=== Begin Enclosure ===

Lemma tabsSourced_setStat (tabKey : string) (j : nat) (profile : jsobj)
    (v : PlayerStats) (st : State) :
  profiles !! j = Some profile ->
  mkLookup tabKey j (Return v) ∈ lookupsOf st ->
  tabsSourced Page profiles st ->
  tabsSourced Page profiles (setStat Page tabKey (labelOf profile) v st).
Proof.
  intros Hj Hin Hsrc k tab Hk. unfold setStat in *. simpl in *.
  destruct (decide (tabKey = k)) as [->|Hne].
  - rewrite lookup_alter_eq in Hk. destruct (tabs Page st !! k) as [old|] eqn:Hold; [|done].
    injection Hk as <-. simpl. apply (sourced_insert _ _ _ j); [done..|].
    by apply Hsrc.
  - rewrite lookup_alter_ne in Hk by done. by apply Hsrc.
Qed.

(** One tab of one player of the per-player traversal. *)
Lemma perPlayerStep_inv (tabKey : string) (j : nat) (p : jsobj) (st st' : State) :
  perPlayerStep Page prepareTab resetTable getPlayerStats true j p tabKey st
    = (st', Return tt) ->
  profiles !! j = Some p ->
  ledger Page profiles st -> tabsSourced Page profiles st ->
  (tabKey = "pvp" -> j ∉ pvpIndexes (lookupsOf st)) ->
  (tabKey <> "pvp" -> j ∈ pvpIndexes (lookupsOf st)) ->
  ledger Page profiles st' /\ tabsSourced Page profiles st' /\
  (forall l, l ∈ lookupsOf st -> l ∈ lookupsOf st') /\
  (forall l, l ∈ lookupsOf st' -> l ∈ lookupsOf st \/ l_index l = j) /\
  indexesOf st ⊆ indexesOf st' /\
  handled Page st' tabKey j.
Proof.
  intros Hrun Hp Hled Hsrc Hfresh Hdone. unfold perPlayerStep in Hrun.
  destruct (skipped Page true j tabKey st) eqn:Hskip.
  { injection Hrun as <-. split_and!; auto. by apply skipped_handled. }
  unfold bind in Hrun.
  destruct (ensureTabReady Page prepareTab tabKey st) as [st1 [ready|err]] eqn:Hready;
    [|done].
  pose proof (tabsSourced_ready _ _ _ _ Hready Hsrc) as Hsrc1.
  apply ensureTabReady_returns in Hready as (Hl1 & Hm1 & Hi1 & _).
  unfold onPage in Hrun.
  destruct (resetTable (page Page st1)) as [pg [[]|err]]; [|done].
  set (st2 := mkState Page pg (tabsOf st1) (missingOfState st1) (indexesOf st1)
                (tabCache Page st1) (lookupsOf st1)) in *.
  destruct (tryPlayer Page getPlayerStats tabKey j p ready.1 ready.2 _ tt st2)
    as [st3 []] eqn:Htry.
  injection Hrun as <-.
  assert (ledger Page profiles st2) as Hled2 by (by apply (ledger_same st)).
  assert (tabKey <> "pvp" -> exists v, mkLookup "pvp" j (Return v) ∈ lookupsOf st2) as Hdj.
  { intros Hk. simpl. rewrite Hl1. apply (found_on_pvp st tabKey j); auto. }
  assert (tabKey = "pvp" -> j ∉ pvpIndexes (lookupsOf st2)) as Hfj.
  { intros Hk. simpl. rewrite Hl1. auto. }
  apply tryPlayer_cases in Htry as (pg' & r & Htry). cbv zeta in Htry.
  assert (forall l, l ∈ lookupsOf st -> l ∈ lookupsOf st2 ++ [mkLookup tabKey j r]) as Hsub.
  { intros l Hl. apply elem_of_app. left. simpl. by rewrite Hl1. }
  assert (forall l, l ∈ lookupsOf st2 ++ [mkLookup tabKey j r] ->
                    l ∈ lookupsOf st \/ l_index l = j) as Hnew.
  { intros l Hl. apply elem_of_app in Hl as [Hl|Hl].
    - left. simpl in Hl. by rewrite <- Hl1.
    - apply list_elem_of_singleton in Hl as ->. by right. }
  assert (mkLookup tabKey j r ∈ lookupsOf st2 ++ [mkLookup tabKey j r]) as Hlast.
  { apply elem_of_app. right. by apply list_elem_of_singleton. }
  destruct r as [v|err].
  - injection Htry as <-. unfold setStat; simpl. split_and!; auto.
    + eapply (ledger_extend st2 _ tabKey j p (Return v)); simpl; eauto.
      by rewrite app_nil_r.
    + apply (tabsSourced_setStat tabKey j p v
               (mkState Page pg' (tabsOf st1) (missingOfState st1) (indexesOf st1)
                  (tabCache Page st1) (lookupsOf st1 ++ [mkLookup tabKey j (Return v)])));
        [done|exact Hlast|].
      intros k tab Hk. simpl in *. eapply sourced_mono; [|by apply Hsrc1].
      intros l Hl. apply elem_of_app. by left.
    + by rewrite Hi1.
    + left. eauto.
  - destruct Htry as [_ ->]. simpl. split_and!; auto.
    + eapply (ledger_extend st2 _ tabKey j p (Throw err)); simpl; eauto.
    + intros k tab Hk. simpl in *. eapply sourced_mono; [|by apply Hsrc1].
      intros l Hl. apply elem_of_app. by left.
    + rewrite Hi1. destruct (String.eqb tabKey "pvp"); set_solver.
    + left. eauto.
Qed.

=== End Enclosure ===

# Try it
Scan the records for lines with the string "mkState". Give the number of such lines and nothing else.

# Reply to the task
2